Canberra, March 31 (CNA) As Tibetans continue to flee to India, mainland China is expected to worry more about Hollywood films on the life and times of the Dalai Lama than his meetings with President Lee Teng-hui in Taiwan and Prime Minister John Howard in Australia, according to the Sydney Morning Herald Monday.

In a dispatch from Beijing, Herald correspondent David Lague reported that Hollywood is about to issue four movies about Tibet or the Dalai Lama.

Lague reported that an increasing number of Hollywood stars are joining longtime crusader and Buddhist Richard Gere to protest mainland Chinese repression in Tibet.

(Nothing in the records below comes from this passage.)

(** The head of a list that has been sorted by [f], and by [h] within. *)
Lemma stable_firsts_head f h l x r : stable_first f (stable_first h l) = x :: r ->
  In x l /\ forall y, In y l -> (f y = true -> f x = true) /\ (f y = f x -> h y = true -> h x = true).
Proof.
  intros E. pose proof (stable_first_head _ _ _ _ E) as [Hx Hf]. apply stable_first_In in Hx.
  split; [done|]. intros y Hy. split; [intros; apply (Hf y); [by apply stable_first_In|done]|].
  intros Hyx Hhy.
  assert (Hh : exists r', stable_first h (List.filter (fun z => eqb (f z) (f x)) l) = x :: r').
  { rewrite <- stable_first_filter. unfold stable_first in E at 1. destruct (f x) eqn:Hfx.
    - destruct (List.filter f (stable_first h l)) as [|z l'] eqn:El.
      { assert (Hx' : In x (List.filter f (stable_first h l))) by (apply filter_In_iff; by rewrite stable_first_In).
        by rewrite El in Hx'. }
      injection E as -> _. exists l'. rewrite <- El. apply List.filter_ext. intros z. by destruct (f z).
    - destruct (List.filter f (stable_first h l)) as [|z l'] eqn:El.
      + exists r. rewrite <- E. apply List.filter_ext. intros z. by destruct (f z).
      + injection E as -> _. assert (Hx' : In x (List.filter f (stable_first h l))) by (rewrite El; by left).
        apply filter_In_iff in Hx' as [_ Hx']. congruence. }
  destruct Hh as [r' Hh]. apply stable_first_head in Hh as [_ Hh]. apply (Hh y); [|done].
  apply filter_In_iff. split; [done|]. rewrite Hyx. by destruct (f x).
Qed.

Section server.
Context {S A C K : Type} `{Stream S} `{RecordAEAD A} `{CbcMode C} `{MacFun K}.
Context `{Hashes} `{CryptoString} {B : Type} `{Builder B} {X P T : Type} `{X509 X} `{CertificateChains X P}.
Context `{EcdhCurves} `{Decapsulation} `{Verifiers P} `{!ServerX509 X P} `{KeyExchange}.
Context `{hpke.X25519} {Block Q : Type} `{hpke.cipherAEAD Q}.
Abbreviation cln := (client S A C K X T).
Abbreviation serverConfig := (ServerConfig.t X P CertPool).
Abbreviation ech_context := (echServerContext (T:=Q)).
Abbreviation hstate := (serverState13.t ech_context).
Import serverState13.
Implicit Types c : cln.

Context (dyn_off : bool) (rand : nat -> nat -> option bytes).
Context (generated : nat -> ecdh_Curve -> outcome conn_error ecdhPrivateKey).
Context (fips hasAESGCMHardwareSupport : bool).
Context (config : serverConfig).

Abbreviation c_vers c := (vers (conn c)).
Abbreviation c_info c := (ClientConn.info (cl c)).
Abbreviation base := (ServerConfig.base config).
Abbreviation cfg := (server_neg config).

(** ** The choice of a group *)

(** Both ends can use the group [g]. *)
Definition common_group (v : Z) (m : clientHelloMsg.t) (g : Z) : Prop :=
  In g (curvePreferences fips (Some cfg) v) /\ In g (clientHelloMsg.supportedCurves m).

(** [g] is post-quantum if a common group is, and the client has sent a share
    of it if it has sent one of a common group of that kind. *)
Record best_group (v : Z) (m : clientHelloMsg.t) (g : Z) : Prop := {
  bg_common : common_group v m g;
  bg_pq : forall g', common_group v m g' -> isPQKeyExchange g' = true -> isPQKeyExchange g = true;
  bg_share : forall g', common_group v m g' -> isPQKeyExchange g' = isPQKeyExchange g ->
    In g' (group <$> clientHelloMsg.keyShares m) -> In g (group <$> clientHelloMsg.keyShares m)
}.

Lemma has_key_share_In shares g : has_key_share shares g = true <-> In g (group <$> shares).
Proof.
  unfold has_key_share. rewrite existsb_exists. setoid_rewrite Z.eqb_eq. split.
  - intros (ks & Hin & <-). by apply in_map.
  - intros (ks & <- & Hin)%in_map_iff. by exists ks.
Qed.

Lemma preferred_groups_head v m g rest : preferred_groups fips cfg v m = g :: rest -> best_group v m g.
Proof.
  unfold preferred_groups. intros E. apply stable_firsts_head in E as [Hg Hbest].
  assert (Hc : forall x, In x (DeleteFunc (curvePreferences fips (Some cfg) v)
    (fun y => negb (contains y (clientHelloMsg.supportedCurves m)))) <-> common_group v m x).
  { intros x. unfold common_group. by rewrite DeleteFunc_In, negb_false_iff, contains_In. }
  constructor; [by apply Hc| |]; intros g' Hg'%Hc; apply Hbest in Hg' as [Hpq Hsh]; [done|].
  rewrite <- !has_key_share_In. done.
Qed.

Lemma find_share_Some shares g ks : find_share shares g = Some ks -> In ks shares /\ group ks = g.
Proof. by intros [? ?%Z.eqb_eq]%find_some. Qed.
Lemma find_share_None shares g : find_share shares g = None -> ~ In g (group <$> shares).
Proof.
  intros Hn (ks & Hk & Hin)%in_map_iff. pose proof (find_none _ _ Hn ks Hin) as E. cbn in E. by apply Z.eqb_neq in E.
Qed.

(** ** HelloRetryRequest *)

Lemma send13_Ret msg (hs hs' : hstate) c c' : send13 (B:=B) dyn_off rand msg hs c = (Ret hs', c') ->
  exists data, marshal_message B msg = Ret data /\ hs' = set_transcript (d_Write data (transcript hs)) hs /\ undisturbed c c'.
Proof.
  intros Q1. unfold send13 in Q1. run Q1 as d c1 Q2. apply cret_Ret in Q1 as [-> ->].
  apply on_conn_steady in Q2 as [Q2 Hu]; [|apply steady_send].
  apply bind_Ret in Q2 as ([n err] & k & Hw & Q2). apply bind_Ret in Q2 as (u & k1 & Hr & Q2).
  destruct (marshal_message B msg) as [data|e|w] eqn:Hm.
  - apply pair_equal_spec in Q2 as [Q2 _]. apply Ret_inj in Q2 as <-. by exists data.
  - cbn [writeHandshakeRecord] in Hw. by injection Hw as <- <- <-.
  - done.
Qed.

Lemma dummy_ccs_Ret (hs hs' : hstate) c c' : dummy_ccs dyn_off rand hs c = (Ret hs', c') ->
  (hs' = hs \/ hs' = set_sentDummyCCS hs) /\ undisturbed c c'.
Proof.
  unfold dummy_ccs. destruct (sentDummyCCS hs); intros Q1.
  - apply cret_Ret in Q1 as [-> ->]. by split; [left|].
  - run Q1 as u c1 Q2. apply cret_Ret in Q1 as [-> ->]. apply on_conn_steady in Q2 as [_ Hu]; [|settle]. by split; [right|].
Qed.

(** The second ClientHello [m] for the group [g] after [first], with one share. *)
Record retried_hello (g : Z) (m first : clientHelloMsg.t) (ks : keyShare) : Prop := {
  rh_same : unchangeable m = unchangeable first;
  rh_share : clientHelloMsg.keyShares m = [ks] /\ group ks = g;
  rh_early : clientHelloMsg.earlyData m = false
}.

Lemma check_second_Ret g m first c ks c' : check_second dyn_off rand g m first c = (Ret ks, c') ->
  c' = c /\ retried_hello g m first ks.
Proof.
  unfold check_second. destruct (clientHelloMsg.keyShares m) as [|k [|]] eqn:Hk; [intros Q1; refuse Q1| |intros Q1; refuse Q1].
  destruct (Z.eqb_spec (group k) g) as [Hg|]; [|intros Q1; refuse Q1]. cbn [negb].
  destruct (clientHelloMsg.earlyData m) eqn:He; [intros Q1; refuse Q1|].
  destruct (illegalClientHelloChange m first) eqn:Hi; [intros Q1; refuse Q1|].
  intros Q1. apply cret_Ret in Q1 as [-> ->]. apply illegalClientHelloChange_spec in Hi. by split.
Qed.

Lemma second_ech_undisturbed ctx m c r c' : second_ech (B:=B) dyn_off rand ctx m c = (Ret r, c') -> c' = c.
Proof.
  unfold second_ech. destruct (_ =? 0)%nat; [intros Q1; refuse Q1|]. intros Q1. run Q1 as x c1 Q2.
  apply or_cfail_Ret in Q2 as [_ ->]. destruct x as [[[[t cs] id] encap] payload].
  destruct (_ || _); [refuse Q1|]. destruct (negb _); [by apply cret_Ret in Q1 as [_ ->]|].
  destruct (_ || _); [refuse Q1|]. destruct (esc_hpkeContext ctx) as [h|]; [|done].
  destruct (decryptECHPayload _ _ _) as [d h']. run Q1 as inner c2 Q2. apply or_cfail_Ret in Q2 as [_ ->].
  run Q1 as hello c2 Q2. apply or_cfail_Ret in Q2 as [_ ->]. by apply cret_Ret in Q1 as [_ ->].
Qed.

Lemma doHelloRetryRequest_Ret g (hs hs' : hstate) c ks c' :
  doHelloRetryRequest (B:=B) dyn_off rand g hs c = (Ret (ks, hs'), c') ->
  exists ch ech hrr,
    transcriptMsg B (ClientHello (clientHello hs)) = Ret ch /\
    marshal_message B (ServerHello (retry_request g ech (hello hs))) = Ret hrr /\
    transcript hs' = d_Write hrr (d_Write (message_hash (d_Sum (d_Write ch (transcript hs)))) (new_digest (d_fn (transcript hs)))) /\
    retried_hello g (clientHello hs') (clientHello hs) ks /\
    (echContext hs = None -> exists data, unmarshal_message (c_vers c) data = Some (ClientHello (clientHello hs'))) /\
    (hello hs', usingPSK hs', suite hs') = (hello hs, usingPSK hs, suite hs) /\
    held (conn c') = held (conn c) /\ cl c' = ClientConn.set_didHRR true (cl c).
Proof.
  unfold doHelloRetryRequest, transcript13. intros Q1. run Q1 as hs1 c1 Q2. run Q2 as ch c2 Q3. apply clift_Ret in Q3 as [Hch ->].
  apply cret_Ret in Q2 as [-> ->]. run Q1 as ech c1 Q2. apply clift_Ret in Q2 as [_ ->].
  run Q1 as hs2 c2 Q2. apply send13_Ret in Q2 as (hrr & Hhrr & -> & [Hh2 Hl2]).
  run Q1 as hs3 c3 Q3. apply dummy_ccs_Ret in Q3 as [Hccs [Hh3 Hl3]].
  run Q1 as r c4 Q4. destruct r as [msg data]. apply read_Ret in Q4 as [Hm [Hh4 Hl4]].
  destruct msg as [|m| | | | | | | | | | | | | | | | ]; try refuse Q1.
  run Q1 as r c5 Q5. destruct r as [m2 ctx].
  assert (Hm2 : c5 = c4 /\ (echContext hs = None -> m2 = m)).
  { assert (Hctx : echContext hs3 = echContext hs) by (by destruct Hccs as [->| ->]). rewrite <- Hctx.
    destruct (echContext hs3) as [x|].
    - run Q5 as r c6 Q6. destruct r as [m3 x3]. apply second_ech_undisturbed in Q6 as ->.
      apply cret_Ret in Q5 as [_ ->]. by split.
    - apply cret_Ret in Q5 as [[= -> _] ->]. by split. }
  destruct Hm2 as [-> Hm2]. run Q1 as ks' c6 Q6. apply check_second_Ret in Q6 as [-> Hret].
  run Q1 as u c7 Q7. apply cmodify_Ret in Q7 as ->. apply cret_Ret in Q1 as [[= -> ->] ->].
  exists ch, ech, hrr. split_and!; [done|done|by destruct Hccs as [->| ->]|by destruct Hccs as [->| ->]| | | |].
  - intros Hn. exists data. assert (Hv : vers (conn c3) = vers (conn c)) by (unfold held in *; congruence).
    rewrite <- Hv. cbn. by rewrite (Hm2 Hn).
  - by destruct Hccs as [->| ->].
  - cbn. congruence.
  - cbn. by rewrite Hl4, Hl3, Hl2.
Qed.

They include names such as Harrison Ford, Sharon Stone, Steven Seagal and Shirley MacLaine, according to the daily.

"This should worry Beijing more than meetings with Lee Teng-hui or John Howard, because the last thing the Beijing leadership needs is more US public pressure on Washington to take a stronger stand on human rights," the daily reported.

The Dalai Lama met President Lee in Taiwan last week and he also met with Howard when he visited Australia last September.

"It seems (mainland) China is preparing a counterattack on the (US) film studios, with reports that Disney has been warned that its ambitious plans to expand its business in mainland China would be at risk if it went ahead with the Martin Scorsese-directed "Kundun," a film about the Dalai Lama's early life.

The Herald reported that Beijing has denied pressuring Disney. However, top Hollywood names, including Harrison Ford and his wife, Melissa Mathieson, who wrote the script for "Kundun," actor Brad Pitt, Scorsese and fellow director Jean-Jacques Annaud, are already on a mainland Chinese blacklist of 50 people barred from visiting Tibet.

Annaud is currently filming "Seven Years in Tibet" starring Brad Pitt and based on the true story of an Austrian prisoner of war who escaped from India in World War II and reached Lhasa, where he came under the influence of the young Dalai Lama.

"If any of these films capture the public imagination, the smiling splittist (Dalai Lama) is likely to become a household name outside the community he prays to rejoin," the daily reported.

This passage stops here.